> [DIRECTIONS]: With nothing added or left out, output the listing that follows.

> [INPUT]:
BEGIN

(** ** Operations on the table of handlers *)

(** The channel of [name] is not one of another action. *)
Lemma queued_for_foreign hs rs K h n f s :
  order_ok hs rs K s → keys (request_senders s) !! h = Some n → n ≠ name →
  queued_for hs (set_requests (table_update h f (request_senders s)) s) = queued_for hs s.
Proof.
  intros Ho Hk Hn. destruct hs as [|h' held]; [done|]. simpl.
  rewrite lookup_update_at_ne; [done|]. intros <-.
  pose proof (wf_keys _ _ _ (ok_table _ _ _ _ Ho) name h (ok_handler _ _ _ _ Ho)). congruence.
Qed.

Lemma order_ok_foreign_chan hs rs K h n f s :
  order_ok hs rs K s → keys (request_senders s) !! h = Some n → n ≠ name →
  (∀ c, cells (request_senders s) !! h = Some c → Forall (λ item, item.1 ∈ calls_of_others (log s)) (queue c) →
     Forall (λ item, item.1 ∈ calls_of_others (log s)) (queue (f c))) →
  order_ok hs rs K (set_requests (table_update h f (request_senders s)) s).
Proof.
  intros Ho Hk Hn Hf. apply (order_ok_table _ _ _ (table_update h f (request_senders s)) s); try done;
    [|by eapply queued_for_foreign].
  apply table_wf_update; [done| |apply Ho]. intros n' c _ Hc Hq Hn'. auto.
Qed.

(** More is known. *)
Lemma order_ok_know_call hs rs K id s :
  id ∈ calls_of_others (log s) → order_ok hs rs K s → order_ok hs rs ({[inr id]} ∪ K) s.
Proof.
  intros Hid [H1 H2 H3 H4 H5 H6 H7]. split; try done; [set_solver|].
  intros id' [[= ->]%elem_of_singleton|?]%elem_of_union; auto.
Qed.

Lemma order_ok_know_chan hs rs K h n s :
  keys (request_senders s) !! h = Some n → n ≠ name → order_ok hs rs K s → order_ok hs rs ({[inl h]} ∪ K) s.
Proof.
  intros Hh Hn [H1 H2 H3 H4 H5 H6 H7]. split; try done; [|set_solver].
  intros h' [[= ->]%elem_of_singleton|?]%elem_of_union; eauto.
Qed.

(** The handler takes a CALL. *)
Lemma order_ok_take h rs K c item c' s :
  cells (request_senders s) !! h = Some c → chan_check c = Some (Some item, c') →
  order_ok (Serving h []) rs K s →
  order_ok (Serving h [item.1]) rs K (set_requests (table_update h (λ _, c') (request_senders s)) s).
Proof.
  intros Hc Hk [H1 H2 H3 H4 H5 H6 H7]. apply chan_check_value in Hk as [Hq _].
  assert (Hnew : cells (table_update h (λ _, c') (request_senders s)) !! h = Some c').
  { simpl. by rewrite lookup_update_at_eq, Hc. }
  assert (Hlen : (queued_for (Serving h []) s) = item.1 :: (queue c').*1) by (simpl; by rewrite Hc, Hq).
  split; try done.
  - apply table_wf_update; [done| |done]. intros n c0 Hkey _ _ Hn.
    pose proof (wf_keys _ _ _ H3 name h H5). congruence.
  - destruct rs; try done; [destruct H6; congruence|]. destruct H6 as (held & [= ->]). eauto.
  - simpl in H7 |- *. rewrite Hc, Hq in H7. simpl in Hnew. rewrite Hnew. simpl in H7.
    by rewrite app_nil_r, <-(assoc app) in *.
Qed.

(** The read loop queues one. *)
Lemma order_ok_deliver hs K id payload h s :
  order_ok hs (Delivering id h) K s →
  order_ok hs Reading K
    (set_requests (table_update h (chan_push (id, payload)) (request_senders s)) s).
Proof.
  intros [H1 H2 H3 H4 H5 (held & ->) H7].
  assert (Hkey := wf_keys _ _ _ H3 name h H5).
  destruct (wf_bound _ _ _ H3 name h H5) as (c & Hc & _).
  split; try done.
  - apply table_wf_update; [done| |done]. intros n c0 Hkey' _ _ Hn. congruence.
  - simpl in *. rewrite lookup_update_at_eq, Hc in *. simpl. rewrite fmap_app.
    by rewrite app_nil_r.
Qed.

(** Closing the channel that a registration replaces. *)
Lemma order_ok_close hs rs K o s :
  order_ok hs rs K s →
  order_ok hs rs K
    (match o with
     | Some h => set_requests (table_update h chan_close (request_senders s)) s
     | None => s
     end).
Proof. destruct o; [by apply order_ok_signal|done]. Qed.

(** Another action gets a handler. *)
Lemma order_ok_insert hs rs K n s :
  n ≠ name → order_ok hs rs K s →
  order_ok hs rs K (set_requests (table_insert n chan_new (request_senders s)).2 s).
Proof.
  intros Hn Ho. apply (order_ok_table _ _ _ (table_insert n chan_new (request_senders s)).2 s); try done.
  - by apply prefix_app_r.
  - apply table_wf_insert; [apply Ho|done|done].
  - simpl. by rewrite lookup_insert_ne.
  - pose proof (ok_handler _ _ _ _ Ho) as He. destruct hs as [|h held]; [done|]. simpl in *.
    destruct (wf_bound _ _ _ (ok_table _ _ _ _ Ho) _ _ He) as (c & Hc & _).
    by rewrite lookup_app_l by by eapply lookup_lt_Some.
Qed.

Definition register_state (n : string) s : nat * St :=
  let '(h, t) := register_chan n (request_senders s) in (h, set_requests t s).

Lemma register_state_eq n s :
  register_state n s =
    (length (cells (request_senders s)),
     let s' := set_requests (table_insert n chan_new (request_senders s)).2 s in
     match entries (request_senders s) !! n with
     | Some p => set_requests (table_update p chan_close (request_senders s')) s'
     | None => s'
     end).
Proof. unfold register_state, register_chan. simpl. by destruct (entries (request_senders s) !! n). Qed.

END

> [OUTPUT OF THE EXERCISE]:
(** ** Operations on the table of handlers *)

(** The channel of [name] is not one of another action. *)
Lemma queued_for_foreign hs rs K h n f s :
  order_ok hs rs K s → keys (request_senders s) !! h = Some n → n ≠ name →
  queued_for hs (set_requests (table_update h f (request_senders s)) s) = queued_for hs s.
Proof.
  intros Ho Hk Hn. destruct hs as [|h' held]; [done|]. simpl.
  rewrite lookup_update_at_ne; [done|]. intros <-.
  pose proof (wf_keys _ _ _ (ok_table _ _ _ _ Ho) name h (ok_handler _ _ _ _ Ho)). congruence.
Qed.

Lemma order_ok_foreign_chan hs rs K h n f s :
  order_ok hs rs K s → keys (request_senders s) !! h = Some n → n ≠ name →
  (∀ c, cells (request_senders s) !! h = Some c → Forall (λ item, item.1 ∈ calls_of_others (log s)) (queue c) →
     Forall (λ item, item.1 ∈ calls_of_others (log s)) (queue (f c))) →
  order_ok hs rs K (set_requests (table_update h f (request_senders s)) s).
Proof.
  intros Ho Hk Hn Hf. apply (order_ok_table _ _ _ (table_update h f (request_senders s)) s); try done;
    [|by eapply queued_for_foreign].
  apply table_wf_update; [done| |apply Ho]. intros n' c _ Hc Hq Hn'. auto.
Qed.

(** More is known. *)
Lemma order_ok_know_call hs rs K id s :
  id ∈ calls_of_others (log s) → order_ok hs rs K s → order_ok hs rs ({[inr id]} ∪ K) s.
Proof.
  intros Hid [H1 H2 H3 H4 H5 H6 H7]. split; try done; [set_solver|].
  intros id' [[= ->]%elem_of_singleton|?]%elem_of_union; auto.
Qed.

Lemma order_ok_know_chan hs rs K h n s :
  keys (request_senders s) !! h = Some n → n ≠ name → order_ok hs rs K s → order_ok hs rs ({[inl h]} ∪ K) s.
Proof.
  intros Hh Hn [H1 H2 H3 H4 H5 H6 H7]. split; try done; [|set_solver].
  intros h' [[= ->]%elem_of_singleton|?]%elem_of_union; eauto.
Qed.

(** The handler takes a CALL. *)
Lemma order_ok_take h rs K c item c' s :
  cells (request_senders s) !! h = Some c → chan_check c = Some (Some item, c') →
  order_ok (Serving h []) rs K s →
  order_ok (Serving h [item.1]) rs K (set_requests (table_update h (λ _, c') (request_senders s)) s).
Proof.
  intros Hc Hk [H1 H2 H3 H4 H5 H6 H7]. apply chan_check_value in Hk as [Hq _].
  assert (Hnew : cells (table_update h (λ _, c') (request_senders s)) !! h = Some c').
  { simpl. by rewrite lookup_update_at_eq, Hc. }
  assert (Hlen : (queued_for (Serving h []) s) = item.1 :: (queue c').*1) by (simpl; by rewrite Hc, Hq).
  split; try done.
  - apply table_wf_update; [done| |done]. intros n c0 Hkey _ _ Hn.
    pose proof (wf_keys _ _ _ H3 name h H5). congruence.
  - destruct rs; try done; [destruct H6; congruence|]. destruct H6 as (held & [= ->]). eauto.
  - simpl in H7 |- *. rewrite Hc, Hq in H7. simpl in Hnew. rewrite Hnew. simpl in H7.
    by rewrite app_nil_r, <-(assoc app) in *.
Qed.

(** The read loop queues one. *)
Lemma order_ok_deliver hs K id payload h s :
  order_ok hs (Delivering id h) K s →
  order_ok hs Reading K
    (set_requests (table_update h (chan_push (id, payload)) (request_senders s)) s).
Proof.
  intros [H1 H2 H3 H4 H5 (held & ->) H7].
  assert (Hkey := wf_keys _ _ _ H3 name h H5).
  destruct (wf_bound _ _ _ H3 name h H5) as (c & Hc & _).
  split; try done.
  - apply table_wf_update; [done| |done]. intros n c0 Hkey' _ _ Hn. congruence.
  - simpl in *. rewrite lookup_update_at_eq, Hc in *. simpl. rewrite fmap_app.
    by rewrite app_nil_r.
Qed.

(** Closing the channel that a registration replaces. *)
Lemma order_ok_close hs rs K o s :
  order_ok hs rs K s →
  order_ok hs rs K
    (match o with
     | Some h => set_requests (table_update h chan_close (request_senders s)) s
     | None => s
     end).
Proof. destruct o; [by apply order_ok_signal|done]. Qed.

(** Another action gets a handler. *)
Lemma order_ok_insert hs rs K n s :
  n ≠ name → order_ok hs rs K s →
  order_ok hs rs K (set_requests (table_insert n chan_new (request_senders s)).2 s).
Proof.
  intros Hn Ho. apply (order_ok_table _ _ _ (table_insert n chan_new (request_senders s)).2 s); try done.
  - by apply prefix_app_r.
  - apply table_wf_insert; [apply Ho|done|done].
  - simpl. by rewrite lookup_insert_ne.
  - pose proof (ok_handler _ _ _ _ Ho) as He. destruct hs as [|h held]; [done|]. simpl in *.
    destruct (wf_bound _ _ _ (ok_table _ _ _ _ Ho) _ _ He) as (c & Hc & _).
    by rewrite lookup_app_l by by eapply lookup_lt_Some.
Qed.

Definition register_state (n : string) s : nat * St :=
  let '(h, t) := register_chan n (request_senders s) in (h, set_requests t s).

Lemma register_state_eq n s :
  register_state n s =
    (length (cells (request_senders s)),
     let s' := set_requests (table_insert n chan_new (request_senders s)).2 s in
     match entries (request_senders s) !! n with
     | Some p => set_requests (table_update p chan_close (request_senders s')) s'
     | None => s'
     end).
Proof. unfold register_state, register_chan. simpl. by destruct (entries (request_senders s) !! n). Qed.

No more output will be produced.